The vet didn't know for sure ... but fluid was building up in her abdomen. When she listened to Maggie's heart, she said it was so faint she could barely hear it ... she thought heart failure was causing the fluid buildup and said it was time to discuss quality of life. Maggie was breathing hard and her belly hurt when you touched it ... she was suffering and there wasn't a fix this time.
My mother called my husband who rushed to the vet's office. He spent time alone with Maggie and held her ... and we were both with her when they gave her the shots. She wasn't alone ... she was surrounded by love. Even in the midst of all this chaos and unhappiness ... everything was put aside for a moment so she could go to sleep with love.

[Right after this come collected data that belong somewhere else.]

Fixpoint PackStreamValue_nested_ind (v : PackStreamValue) : P v :=
  let go := fix go vs : Forall P vs :=
    match vs with
    | [] => Forall_nil_2 _
    | v :: vs => Forall_cons_2 _ _ _ (PackStreamValue_nested_ind v) (go vs)
    end in
  match v with
  | PackNull => Hnull
  | PackBoolean b => Hboolean b
  | PackInteger x => Hinteger x
  | PackFloat x => Hfloat x
  | PackBytes s => Hbytes s
  | PackString s => Hstring s
  | PackList vs => Hlist vs (go vs)
  | PackMap vs =>
      Hmap vs ((fix go (vs : list (bytes * PackStreamValue)) : Forall (λ p, P p.2) vs :=
        match vs with
        | [] => Forall_nil_2 _
        | (k, v) :: vs => Forall_cons_2 (λ p, P p.2) (k, v) vs (PackStreamValue_nested_ind v) (go vs)
        end) vs)
  | PackStructure g vs => Hstructure g vs (go vs)
  end.
End PackStreamValue_induction.

Definition protocol_violation (m : string) : Error := Error_new ProtocolViolation m.

(** ** Encoding *)

Definition encode_length (length marker8 marker16 marker32 : Z) (output : bytes) : Result bytes :=
  if length <=? u8_max then Ok (output ++ [marker8; length])
  else if length <=? u16_max then Ok (output ++ [marker16] ++ be_bytes 2 length)
  else
    value ← ok_or (u32_try_from length) (protocol_violation "PackStream value is too large");
    Ok (output ++ [marker32] ++ be_bytes 4 value).

Definition encode_tiny_or_length (length tiny marker8 marker16 marker32 : Z) (output : bytes)
    : Result bytes :=
  if length <=? 15 then Ok (output ++ [Z.lor tiny length])
  else encode_length length marker8 marker16 marker32 output.

Definition encode_string (value output : bytes) : Result bytes :=
  output ← encode_tiny_or_length (zlen value) 128 208 209 210 output; (* 0x80 0xD0 0xD1 0xD2 *)
  Ok (output ++ value).

Definition encode_bytes (value output : bytes) : Result bytes :=
  output ← encode_length (zlen value) 204 205 206 output; (* 0xCC 0xCD 0xCE *)
  Ok (output ++ value).

(** The integer arms: the first form whose range holds the value. *)
Definition encode_integer (value : Z) (output : bytes) : bytes :=
  if (0 <=? value) && (value <=? 127) then output ++ [value]
  else if (-16 <=? value) && (value <=? -1) then output ++ [value mod 256]
  else if (-128 <=? value) && (value <=? 127) then output ++ [200; value mod 256]
  else if (-32768 <=? value) && (value <=? 32767) then output ++ [201] ++ be_bytes 2 value
  else if (-2147483648 <=? value) && (value <=? 2147483647) then
    output ++ [202] ++ be_bytes 4 value
  else output ++ [203] ++ be_bytes 8 value.
(* ===== verification/BoltTheorems.v ===== *)
(** * PackStream: what the Bolt encoder and decoder promise each other

    [wire] is the byte form of a value, written without an output buffer or
    errors; the encoder refines it.  The decoder is then related to [wire] in
    both directions: it reads back exactly the value that was written, up to
    its nesting limit, and whatever it accepts is a well-formed value whose
    [wire] form is no longer than the bytes that were accepted. *)

From stdpp Require Import prelude gmap strings sorting.
From Stdlib Require Import ZArith Lia.
From S2P Require Import Prelude Machine Types Bolt.

Local Open Scope Z_scope.

(** ** The byte form *)

Definition wire_length (n m8 m16 m32 : Z) : bytes :=
  if n <=? 255 then [m8; n]
  else if n <=? 65535 then m16 :: be_bytes 2 n
  else m32 :: be_bytes 4 n.

Definition wire_tiny (n tiny m8 m16 m32 : Z) : bytes :=
  if n <=? 15 then [Z.lor tiny n] else wire_length n m8 m16 m32.

Definition wire_string (s : bytes) : bytes := wire_tiny (zlen s) 128 208 209 210 ++ s.
Lemma bolt_message_exchange_witness :
  let v := PackStructure 1 [PackMap []] in
  let out := mkSink [9] 100 closed in
  pack_wf v ∧ zlen (frame (wire v)) ≤ isize_max
  ∧ ∃ out', write_owned_message out v = Ok out' ∧ written out' = [9] ++ frame (wire v)
      ∧ ∀ k rest e, ∃ payload,
          read_chunked_message (mkStream (no_ops k ++ frame (wire v) ++ rest) e)
            = Ok (Some payload, mkStream rest e)
          ∧ decode_packstream payload = Ok v.
Proof.
  cbn zeta. set (v := PackStructure _ _). set (out := mkSink _ _ _).
  assert (pack_wf v) as Hw by (repeat constructor; done).
  assert (zlen (frame (wire v)) ≤ isize_max) as Hl by (vm_compute; discriminate).
  split_and!; [done..|]. pose proof (bolt_message_exchange v out Hw Hl) as H.
  destruct (write_owned_message out v) as [out'|e|w] eqn:E; [|vm_compute in E; discriminate E..].
  exists out'. destruct H as (H1 & H2 & _). split_and!; [done|exact H1|exact H2].
Defined.

Lemma handshake_selects_witness :
  let s := mkStream (be_bytes 4 BOLT_MAGIC ++ [0; 0; 4; 4] ++ [0; 2; 2; 5] ++ [0; 0; 0; 3] ++ [0; 0; 0; 0]) closed in
  bytes_wf (incoming s)
  ∧ ∃ s' out' ps, negotiate s (mkSink [] 4 closed) = Ok (true, s', out')
      ∧ Exists names_v5_0 ps ∧ written out' = [0; 0; 0; 5].
Proof.
  cbn zeta. set (s := mkStream _ _).
  assert (bytes_wf (incoming s)) as Hw by (vm_compute; repeat constructor; discriminate).
  split; [done|]. pose proof (handshake_selects s (mkSink [] 4 closed) Hw) as H.
  destruct (negotiate s (mkSink [] 4 closed)) as [[[b s'] out']|e|w] eqn:E; [|vm_compute in E; discriminate E..].
  assert (b = true) as -> by (vm_compute in E; congruence).
  destruct H as (ps & _ & H1 & H2). exists s', out', ps. split_and!; [done|exact H1|exact H2].
Defined.
(* ===== verification/BoltTypedTheorems.v ===== *)
(** * Query results on the Bolt wire: the direct encoder and the path structure

    [encode_typed_value] writes what encoding the PackStream form of the value
    would write.  A path is sent as its distinct nodes and relationships and a
    sequence of references; replaying the sequence gives the path back. *)

From stdpp Require Import prelude gmap strings sorting.
From Stdlib Require Import ZArith Lia.
From S2P Require Import Prelude Machine Types Bolt BoltTheorems BoltDecode BoltTyped.

Local Open Scope Z_scope.

(** ** Induction *)

Section TypedValue_induction.
Context (P : TypedValue → Prop).
Definition node_all (n : ResultNode TypedValue) : Prop := Forall (λ p, P p.2) (properties n).
Definition edge_all (e : RelationshipValue TypedValue) : Prop := Forall (λ p, P p.2) (rel_properties e).
Definition path_all (p : PathValue TypedValue) : Prop :=
  Forall node_all (nodes p) ∧ Forall edge_all (relationships p).

(** The values with parts; the others have none. *)
Definition plain (v : TypedValue) : Prop :=
  match v with
  | TypedNode _ | TypedRelationship _ | TypedPath _ | TypedList _ | TypedMap _ => False
  | _ => True
  end.

Hypothesis Hplain : ∀ v, plain v → P v.
Hypothesis Hnode : ∀ n, node_all n → P (TypedNode n).
Hypothesis Hedge : ∀ e, edge_all e → P (TypedRelationship e).
Hypothesis Hpath : ∀ p, path_all p → P (TypedPath p).
Hypothesis Hlist : ∀ vs, Forall P vs → P (TypedList vs).
Hypothesis Hmap : ∀ vs, Forall (λ p, P p.2) vs → P (TypedMap vs).

Fixpoint TypedValue_nested_ind (v : TypedValue) : P v :=
  let entries := fix entries (vs : list (bytes * TypedValue)) : Forall (λ p, P p.2) vs :=
    match vs with
    | [] => Forall_nil_2 _
    | (k, v) :: vs => Forall_cons_2 (λ p, P p.2) (k, v) vs (TypedValue_nested_ind v) (entries vs)
    end in
  match v with
  | TypedNode (mkResultNode i ls ps as n) => Hnode n (entries ps)
  | TypedRelationship (mkRelationship i s t ty ps as e) => Hedge e (entries ps)
  | TypedPath (mkPath ns es as p) =>
      Hpath p (conj
        ((fix go (ns : list (ResultNode TypedValue)) : Forall node_all ns :=
          match ns with
          | [] => Forall_nil_2 _
          | (mkResultNode i ls ps as n) :: ns => Forall_cons_2 node_all n ns (entries ps) (go ns)
          end) ns)
        ((fix go (es : list (RelationshipValue TypedValue)) : Forall edge_all es :=
          match es with
          | [] => Forall_nil_2 _
          | (mkRelationship i s t ty ps as e) :: es => Forall_cons_2 edge_all e es (entries ps) (go es)
          end) es))
  | TypedList vs =>
      Hlist vs ((fix go vs : Forall P vs :=
        match vs with
        | [] => Forall_nil_2 _
        | v :: vs => Forall_cons_2 _ _ _ (TypedValue_nested_ind v) (go vs)
        end) vs)
  | TypedMap vs => Hmap vs (entries vs)
  | v => Hplain v I
  end.
End TypedValue_induction.

(** ** The direct encoder *)

(** Two computations that return, and succeed together with the same result;
    an error of one may differ from the error of the other. *)
Definition agree {A} (m m' : Result A) : Prop :=
  match m, m' with
  | Ok a, Ok b => a = b
  | Err _, Err _ => True
  | _, _ => False
  end.

Definition returns {A} (m : Result A) : Prop := aborts m = false.

Lemma agree_refl {A} (m : Result A) : returns m → agree m m.
Proof. by destruct m. Qed.

Lemma agree_returns {A} (m m' : Result A) : agree m m' → returns m ∧ returns m'.
Proof. by destruct m, m'. Qed.

Lemma agree_bind {A B} (m m' : Result A) (f g : A → Result B) :
  agree m m' → (∀ a, agree (f a) (g a)) → agree (m ≫= f) (m' ≫= g).
Proof. destruct m, m'; cbn; try done. by intros ->. Qed.

(** Work moved before a computation it does not depend on. *)
Lemma agree_swap {A B C} (x : Result A) (m : Result B) (k : A → Result C) (h : B → A → Result C) :
  returns x → returns m → (∀ a, agree (k a) (b ← m; h b a)) →
  agree (a ← x; k a) (b ← m; a ← x; h b a).
Proof.
  intros Hx Hm Hk. destruct x as [a|e|]; cbn; [|by destruct m|done].
  specialize (Hk a). by destruct m.
Qed.

Lemma agree_encode v out : agree (encode_packstream v out) (encode_packstream v out).
Proof.
  pose proof (encode_wire v out) as H. destruct (pack_fits v); [by rewrite H|].
  destruct H as (e & -> & _). done.
Qed.

Lemma encode_returns v out : returns (encode_packstream v out).
Proof. apply (agree_returns _ _ (agree_encode v out)). Qed.

Lemma encode_string_returns s out : returns (encode_string s out).
Proof. apply (encode_returns (PackString s)). Qed.

Lemma encode_tiny_returns n t a b c out : returns (encode_tiny_or_length n t a b c out).
Proof.
  pose proof (encode_tiny_wire n t a b c out) as H. destruct (fits32 n); [by rewrite H|].
  by destruct H as (e & -> & _).
Qed.

Lemma foldM_returns {A B} (f : B → A → Result B) l b :
  Forall (λ a, ∀ b, returns (f b a)) l → returns (foldM f b l).
Proof.
  intros Hl. revert b. induction Hl as [|a l Ha Hl IH]; intros b; cbn; [done|].
  specialize (Ha b). destruct (f b a); cbn; [apply IH|done..].
Qed.

Lemma mapM_returns {A B} (f : A → Result B) l : Forall (λ a, returns (f a)) l → returns (mapM f l).
Proof.
  induction 1 as [|a l Ha Hl IH]; [done|]. rewrite mapM_cons. destruct (f a); cbn; [|done..].
  by destruct (mapM f l).
Qed.

(** Encoding each part directly, or converting all and then encoding. *)
Lemma each_agrees {A B} (conv : A → Result B) (direct : A → bytes → Result bytes)
    (encode : B → bytes → Result bytes) l out :
  Forall (λ a, ∀ out, agree (direct a out) (b ← conv a; encode b out)) l →
  Forall (λ a, returns (conv a)) l →
  agree (foldM (λ out a, direct a out) out l)
        (bs ← mapM conv l; foldM (λ out b, encode b out) out bs).
Proof.
  intros Hl. revert out. induction Hl as [|a l Ha Hl IH]; intros out Hr; [done|].
  apply Forall_cons in Hr as [Hra Hr]. specialize (Ha out). rewrite mapM_cons, bind_assoc.
  pose proof (mapM_returns conv l Hr) as Hm. cbn [foldM].
  destruct (conv a) as [b|e|]; cbn in *; [|by destruct (direct a out)|done].
  rewrite bind_assoc. destruct (direct a out) as [o|e|], (encode b out) as [o'|e'|] eqn:E; try done.
  - assert (o = o') as <- by exact Ha. specialize (IH o Hr). cbn.
    replace (mapM conv l ≫= _) with (mapM conv l ≫= λ bs, foldM (λ out b, encode b out) o bs); [exact IH|].
    destruct (mapM conv l); cbn; [by rewrite E|done..].
  - destruct (mapM conv l); cbn in *; [by rewrite E|done..].
Qed.

(** ** Conversion to PackStream returns *)

(** Every path is shorter than the address space. *)
Fixpoint typed_sized (v : TypedValue) : bool :=
  match v with
  | TypedNode n => forallb (λ p, typed_sized p.2) (properties n)
  | TypedRelationship e => forallb (λ p, typed_sized p.2) (rel_properties e)
  | TypedPath p =>
      (zlen (relationships p) <? usize_max)
      && forallb (λ n, forallb (λ p, typed_sized p.2) (properties n)) (nodes p)
      && forallb (λ e, forallb (λ p, typed_sized p.2) (rel_properties e)) (relationships p)
  | TypedList vs => forallb typed_sized vs
  | TypedMap vs => forallb (λ p, typed_sized p.2) vs
  | _ => true
  end.

Lemma returns_posts {A} (m : Result A) : returns m ↔ posts (λ _, True) m (λ _, True).
Proof. by destruct m. Qed.

Lemma returns_bind {A B} (m : Result A) (f : A → Result B) :
  returns m → (∀ a, m = Ok a → returns (f a)) → returns (m ≫= f).
Proof. destruct m; cbn; auto. Qed.

Lemma ok_or_returns {A} (o : option A) e : returns (ok_or o e).
Proof. by destruct o. Qed.

Lemma numeric_id_returns s : returns (stable_numeric_id s).
Proof. unfold stable_numeric_id. apply returns_bind; [apply ok_or_returns|done]. Qed.

Lemma map_entries_returns {V W} (f : V → Result W) l :
  Forall (λ p, returns (f p.2)) l → returns (map_entries f l).
Proof.
  intros Hl. apply mapM_returns. eapply Forall_impl; [exact Hl|]. intros [k v] Hv. cbn in *.
  by apply returns_bind.
Qed.

Section entities.
Context {V : Type} (to_pack : V → Result PackStreamValue).

Lemma node_returns n : Forall (λ p, returns (to_pack p.2)) (properties n) → returns (node_to_pack to_pack n).
Proof.
  intros Hn. unfold node_to_pack. apply returns_bind; [apply numeric_id_returns|]. intros number _.
  apply returns_bind; [by apply map_entries_returns|done].
Qed.

Lemma edge_returns e :
  Forall (λ p, returns (to_pack p.2)) (rel_properties e) → returns (relationship_to_pack to_pack e).
Proof.
  intros He. unfold relationship_to_pack. do 3 (apply returns_bind; [apply numeric_id_returns|]; intros ? _).
  apply returns_bind; [by apply map_entries_returns|done].
Qed.

Lemma unbound_returns e :
  Forall (λ p, returns (to_pack p.2)) (rel_properties e) → returns (unbound_relationship_to_pack to_pack e).
Proof.
  intros He. unfold unbound_relationship_to_pack. apply returns_bind; [apply numeric_id_returns|].
  intros ? _. apply returns_bind; [by apply map_entries_returns|done].
Qed.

And now we are two. Me and Max. He misses her ... he smells me every time I come home ... hoping this time I brought her back. He whines and keeps his ears perked ... listening for her sounds. Max is ten or eleven now ... no puppy himself. He's never spent a day in the house without her ... never gone outside without her. But for now we're getting by ... getting used to the new normal.
A new first ... a terrible new first. Rest in peace, Maggie ... you really were our sweet, sweet baby.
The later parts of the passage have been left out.